§ **Collected data entries**
*****
(* ===== verification/TerminalRuns.v ===== *)
(** Runs of the local client and of the terminal session of the desktop on the concrete service
    of ServiceRuns.v and on a terminal without sequences: the hypotheses of the theorems
    of Terminal.v hold there. *)

From S2P Require Import Prelude Text Object Concrete Ticket Event Graph GraphSort.
From S2P Require Import Reducer Authority Store Engine EngineRuns Codec Config Stream Shell Mnemonic Wire Sync Peers.
From S2P Require Import Admission Transfer Client SyncRuns Node Service ServiceRuns Screen Terminal.

#[local] Existing Instance toy_libp2p.
#[local] Existing Instance toy_cbor.
#[local] Existing Instance toy_sha256.
#[local] Existing Instance toy_uuid.
#[local] Existing Instance toy_error_text.
#[local] Existing Instance toy_hkdf.

(** A JSON with one value is text. *)
Lemma single_json_text {T} (x : T) p : JsonText T (H := single_json x p).
Proof.
  split. intros y l. simpl. destruct (p y); [|done]. intros [= <-].
  split; [apply (bool_decide_eq_true_1 (_ ∉ _)); vm_compute; reflexivity|].
  split; [done|]. split; vm_compute; reflexivity.
Qed.

Definition is_status_request (r : IpcRequest) : bool := match r with GetOperatorStatus => true | _ => false end.
Definition is_locked_answer (r : IpcResponse) : bool :=
  match r with
  | ROperatorStatus (mkOperatorStatus false None None []) => true
  | _ => false
  end.

#[local] Instance request_line_json : Json IpcRequest := single_json GetOperatorStatus is_status_request.
#[local] Instance response_line_json : Json IpcResponse := single_json (ROperatorStatus locked_status) is_locked_answer.

#[local] Instance request_line_laws : JsonLaws IpcRequest.
Proof. apply single_json_laws. by intros []. Qed.
#[local] Instance response_line_laws : JsonLaws IpcResponse.
Proof. apply single_json_laws. intros r. destruct r as [| | | | | | | | | | |[[] [] [] []]| |]; done. Qed.
#[local] Instance request_line_text : JsonText IpcRequest := single_json_text _ _.
#[local] Instance response_line_text : JsonText IpcResponse := single_json_text _ _.

Lemma local_request_answered_witness :
  (send_request true GetOperatorStatus (reader_of (as_bytes "{}" ++ line_feed), mkWriter [] None)).1 =
    Ok (ROperatorStatus locked_status).
Proof.
  assert (process_request (LP := toy_libp2p) operator_host ((λ _, toy_request 1000) 0%nat) GetOperatorStatus idle_service =
    (ROperatorStatus locked_status, [], idle_service)) as Hp by (vm_compute; reflexivity).
  assert (length (as_bytes "{}") < MAX_IPC_LINE_BYTES)%nat as Hl by (apply Nat.ltb_lt; vm_compute; reflexivity).
  destruct (local_request_answered (LP := toy_libp2p) (JQ := request_line_json) (JR := response_line_json)
    operator_host (λ _, toy_request 1000) (λ _, true) idle_service
    GetOperatorStatus (as_bytes "{}") (ROperatorStatus locked_status) (as_bytes "{}") [] idle_service []
    eq_refl Hl Hp eq_refl eq_refl) as (_ & _ & H).
  assert ((MAX_IPC_LINE_BYTES <=? length (as_bytes "{}"))%nat = false) as E by (vm_compute; reflexivity).
  rewrite E in H. exact H.
Defined.

(** ** A terminal without sequences *)

Definition toy_action (b : byte) : vte_action :=
  if Byte.to_N b <? 32 then Execute (Byte.to_N b) else Print (Byte.to_N b).

#[local] Instance toy_vte : Vte :=
  {| vte_parser := unit; vte_new := tt; vte_advance p l := (toy_action <$> l, p) |}.

Definition desk_sent : list ShellFrame := [Ping; Data (as_bytes "ab"); Data (as_bytes "c")].

Definition desk_events : list desk_event :=
  [DkArrives (concat (frame_bytes <$> desk_sent)); DkFrame true; DkCommand (Some (ResizeTerminal 3 1));
   DkControl; DkFrame true; DkSize 0 true; DkCommand (Some (Input (as_bytes "x")))].

Lemma desk_session_faithful_witness :
  ∃ s, desk_run desk_events (desk_start 2 1 writer_new) = Some s ∧
    dk_texts s = [[97; 98; 10]; [97; 98; 10]] ∧
    dk_out s = mkWriter (concat (frame_bytes <$> [Resize 3 1; Pong; Data (as_bytes "x")])) None ∧
    ∃ l, shown_frames l `prefix_of` desk_sent ∧ shown_sizes l ++ dk_sizes s = [(3, 1)].
Proof.
  destruct (desk_run desk_events (desk_start 2 1 writer_new)) as [s|] eqn:Hrun;
    [|vm_compute in Hrun; congruence].
  assert (Forall frame_ok desk_sent) as Hs by (repeat constructor).
  assert (Forall lossless desk_events) as Hl by (repeat constructor).
  assert (dk_reading s = true ∧ dk_texts s = [[97; 98; 10]; [97; 98; 10]] ∧
    dk_out s = mkWriter (concat (frame_bytes <$> [Resize 3 1; Pong; Data (as_bytes "x")])) None) as (Hr & Ht & Ho).
  { vm_compute in Hrun. injection Hrun as <-. vm_compute. repeat split. }
  assert (arrived desk_events ++ [] = concat (frame_bytes <$> desk_sent)) as Harr by (vm_compute; reflexivity).
  destruct (desk_session_faithful 2 1 desk_sent desk_events [] s Hs Harr Hl Hrun Hr) as (l & written & Hp & Hq & _).
  exists s. split; [reflexivity|]. split; [exact Ht|]. split; [exact Ho|]. exists l. exact (conj Hp Hq).
Defined.

Definition resizing : DeskState :=
  mkDesk (TerminalScreen_new 2 1) tt [] [] [] [(3, 1)] writer_new true true.

Lemma size_mid_frame_ends_session_witness :
  ∃ s', desk_run [DkArrives (take 3 (frame_bytes (Data (as_bytes "abc")))); DkSize 3 true; DkArrives (as_bytes "abc");
                  DkFrame true] resizing = Some s' ∧ dk_reading s' = false ∧ dk_texts s' = [[10]].
Proof.
  assert (4 ≤ Byte.to_N x61) as Hb by (apply N.leb_le; vm_compute; reflexivity).
  assert (2 ≤ blen (as_bytes "bc")) as Hp by (apply N.leb_le; vm_compute; reflexivity).
  assert (blen (as_bytes "abc") < u16_modulus) as Hl by (apply N.ltb_lt; vm_compute; reflexivity).
  destruct (size_mid_frame_ends_session resizing 3 1 [] x61 (as_bytes "bc") eq_refl eq_refl eq_refl Hb Hp Hl)
    as [(s' & Hrun & Hr & _ & Ht) _].
  exists s'. split; [exact Hrun|]. split; [exact Hr|]. rewrite Ht. vm_compute. reflexivity.
Defined.

Lemma desk_close_silent_witness :
  ∃ s1 s2, desk_step (DkCommand (Some Close)) (desk_start 2 1 writer_new) = Some s1 ∧
    desk_run [DkArrives (frame_bytes Ping); DkFrame true] s1 = Some s2 ∧ dk_out s2 = writer_new ∧ dk_reading s2 = true.
Proof.
  destruct (desk_step (DkCommand (Some Close)) (desk_start 2 1 writer_new)) as [s1|] eqn:H1;
    [|vm_compute in H1; congruence].
  destruct (desk_run [DkArrives (frame_bytes Ping); DkFrame true] s1) as [s2|] eqn:H2;
    [|vm_compute in H1; injection H1 as <-; vm_compute in H2; congruence].
  exists s1, s2. split; [reflexivity|]. split; [exact H2|].
  destruct (desk_close_silent _ _ _ _ H1 H2) as (Ho & _). split; [rewrite Ho; reflexivity|].
  vm_compute in H1. injection H1 as <-. vm_compute in H2. by injection H2 as <-.
Defined.

(** ** Opening a terminal *)

Definition desk_init : TerminalSessionInit := mkTerminalSessionInit "node" (Some "T-01234567") 80 24 None.

Definition is_desk_init (i : TerminalSessionInit) : bool :=
  bool_decide (tsi_peer i = "node"%string) && bool_decide (tsi_ticket_id i = Some "T-01234567"%string) &&
  (tsi_cols i =? 80) && (tsi_rows i =? 24) && bool_decide (tsi_dial i = None).

#[local] Instance desk_init_json : Json TerminalSessionInit := single_json desk_init is_desk_init.
#[local] Instance desk_status_json : Json HandshakeResp :=
  single_json (mkHandshakeResp "ok" None)
    (λ r, bool_decide (hr_status r = "ok"%string) && bool_decide (hr_message r = None)).

#[local] Instance desk_init_laws : JsonLaws TerminalSessionInit.
Proof.
  apply single_json_laws. intros [peer ticket c r dial]. unfold is_desk_init. simpl.
  rewrite !andb_true_iff, !bool_decide_eq_true, !N.eqb_eq. intros ((((-> & ->) & ->) & ->) & ->). done.
Qed.
#[local] Instance desk_status_laws : JsonLaws HandshakeResp.
Proof.
  apply single_json_laws. intros [status message]. simpl. rewrite andb_true_iff, !bool_decide_eq_true. by intros [-> ->].
Qed.
#[local] Instance desk_init_text : JsonText TerminalSessionInit := single_json_text _ _.
#[local] Instance desk_status_text : JsonText HandshakeResp := single_json_text _ _.

Lemma terminal_opening_agreed_witness :
  terminal_handshake "node" (Some "T-01234567"%string) 80 24
    (reader_of ((as_bytes "{}" ++ line_feed) ++ frame_bytes Ping), mkWriter [] None) =
    (Ok tt, (reader_of (frame_bytes Ping), mkWriter (as_bytes "{}" ++ line_feed) None)).
Proof.
  destruct (terminal_opening_agreed (LP := toy_libp2p) (JI := desk_init_json) (JH := desk_status_json) operator_host (toy_request 1000) ShellCancelled idle_service
    "node" (Some "T-01234567"%string) 80 24 (as_bytes "{}") (mkHandshakeResp "ok" None) (as_bytes "{}") []
    (frame_bytes Ping) [] eq_refl eq_refl) as [H _].
  exact H.
Defined.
*****
§ **What to produce**
Starting at the line above that contains "destruct (desk_run desk_events", repeat each line exactly up to and including the line that contains "assert (Forall lossless", and stop there.

§ **Exercise solution**
  destruct (desk_run desk_events (desk_start 2 1 writer_new)) as [s|] eqn:Hrun;
    [|vm_compute in Hrun; congruence].
  assert (Forall frame_ok desk_sent) as Hs by (repeat constructor).
  assert (Forall lossless desk_events) as Hl by (repeat constructor).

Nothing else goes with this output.